Like Ling, the economists at RHB Group Research also view CPI inflation levels to remain elevated in May and June due to the low base effect from the same period in 2020.
"Excluding the base effect, pressure from global commodity prices should slowly ease in the coming months following a cap on the increase in oil prices. Meanwhile, cost pressures from the demand side will likely be dampened by the imposition of Phase 2 (Heightened Alert) measures," writes the RHB team.
While headline CPI stood within JP Morgan analyst Ong Sin Beng's expectations of 1.7% y-o-y, Ong foresees that the recent tightening of measures could affect core CPI in May.
"Moreover, while the restrictions are expected to be relaxed in June, it is not clear that the labour market might be as quick to respond," he writes.
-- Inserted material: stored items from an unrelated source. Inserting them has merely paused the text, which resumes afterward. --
(** * Rasterization and overlap of regions (vot/region/raster.py)

    A shallow embedding of the numeric kernels of [raster.py] and of the
    two entry points [calculate_overlap] and [calculate_overlaps].

    Conventions of the embedding.
    - Python integers are [Z].  Coordinates of rectangles and polygons are
      the values after [np.round] in [_infer_meta], hence integers too.
      The source keeps them in float32 arrays: it adds the items of a
      rectangle in float32 and turns the bounds of a polygon into int64.
      The integer arithmetic of the embedding is that arithmetic as long
      as the values stay inside the 24 bit significand of float32
      ([f32_exact]); statements that rest on the sums of a rectangle or
      on the bounds of a polygon carry that condition.
    - A 2-D numpy array is a shape together with its items; every read and
      write is checked against the shape and raises [IndexError] outside
      it (Numba would read or write foreign memory there).
    - A 1-D numpy array is a list with checked lookup and update.
    - Code that can raise lives in the error monad [M].
    - The value [float(intersection) / float(union_)] is the rational
      number intersection / union_. *)

From Stdlib Require Import ZArith QArith Lia List Bool.
From stdpp Require Import base list.
Import ListNotations.

Local Open Scope Z_scope.

(** ** The error monad *)

Inductive exn : Type :=
| IndexError        (* an array access outside the array *)
| ValueError        (* np.zeros with a negative dimension *)
| RegionException   (* raised by calculate_overlaps *)
| StepBudget.       (* a while loop used up the steps granted to it *)

Definition M (A : Type) : Type := (exn + A)%type.

Definition ret {A} (a : A) : M A := inr a.
Definition raise {A} (e : exn) : M A := inl e.
Definition bind {A B} (m : M A) (k : A -> M B) : M B :=
  match m with
  | inl e => inl e
  | inr a => k a
  end.

Notation "'let*' x ':=' m 'in' k" := (bind m (fun x => k))
  (at level 10, x pattern, m at level 100, k at level 200).

(** [for i in range(lo, hi): s = body(i, s)] *)
Fixpoint for_loop {S} (n : nat) (i : Z) (body : Z -> S -> M S) (s : S) : M S :=
  match n with
  | O => ret s
  | Datatypes.S n' => let* s' := body i s in for_loop n' (i + 1) body s'
  end.

Definition for_range {S} (lo hi : Z) (body : Z -> S -> M S) (s : S) : M S :=
  for_loop (Z.to_nat (hi - lo)) lo body s.

(** ** Arrays *)

(** uint8 storage: a value written into a [dtype=np.uint8] array wraps. *)
Definition to_uint8 (v : Z) : Z := v mod 256.

Record ndarray : Type := mk_ndarray {
  shape0 : Z;               (* number of rows    *)
  shape1 : Z;               (* number of columns *)
  item : Z -> Z -> Z        (* item r c, meaningful inside the shape *)
}.

Definition in_shape (m : ndarray) (i j : Z) : bool :=
  (0 <=? i) && (i <? shape0 m) && (0 <=? j) && (j <? shape1 m).

(** [np.zeros((h, w), dtype=np.uint8)] *)
Definition np_zeros (h w : Z) : M ndarray :=
  if (0 <=? h) && (0 <=? w) then ret (mk_ndarray h w (fun _ _ => 0))
  else raise ValueError.

(** [m[i, j]] *)
Definition getitem (m : ndarray) (i j : Z) : M Z :=
  if in_shape m i j then ret (item m i j) else raise IndexError.

(** [m[i, j] = v] for a uint8 array [m] *)
Definition setitem (m : ndarray) (i j v : Z) : M ndarray :=
  if in_shape m i j then
    ret (mk_ndarray (shape0 m) (shape1 m)
           (fun r c => if (r =? i) && (c =? j) then to_uint8 v else item m r c))
  else raise IndexError.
"Despite the upside surprise to headline CPI, the MAS CPI forecast range for the full year remains between 0.5-1.5% y-o-y (JPMorgan: 1.8% y-o-y) and core remains at between 0-1% y-o-y (JPMorgan: 0.5% y-o-y). Given this forecast, our baseline remains that the MAS move towards NEER policy normalisation will only occur in April next year," he adds.
UOB economist Barnabas Gan says the risk for inflation in 2021 is "balanced".
"Higher external inflation amid higher commodity prices could continue in the year ahead, although potentially higher global oil supply in 2H2021 may limit the upward price pressures then. Increased COVID-19-led risks suggest the persistence of negative output gaps seen in some of Singapore’s key trading partners, which will likely cap import prices pressures," he writes.
The recent stricter measures imposed may also dampen consumer prices in the immediate horizon, he adds.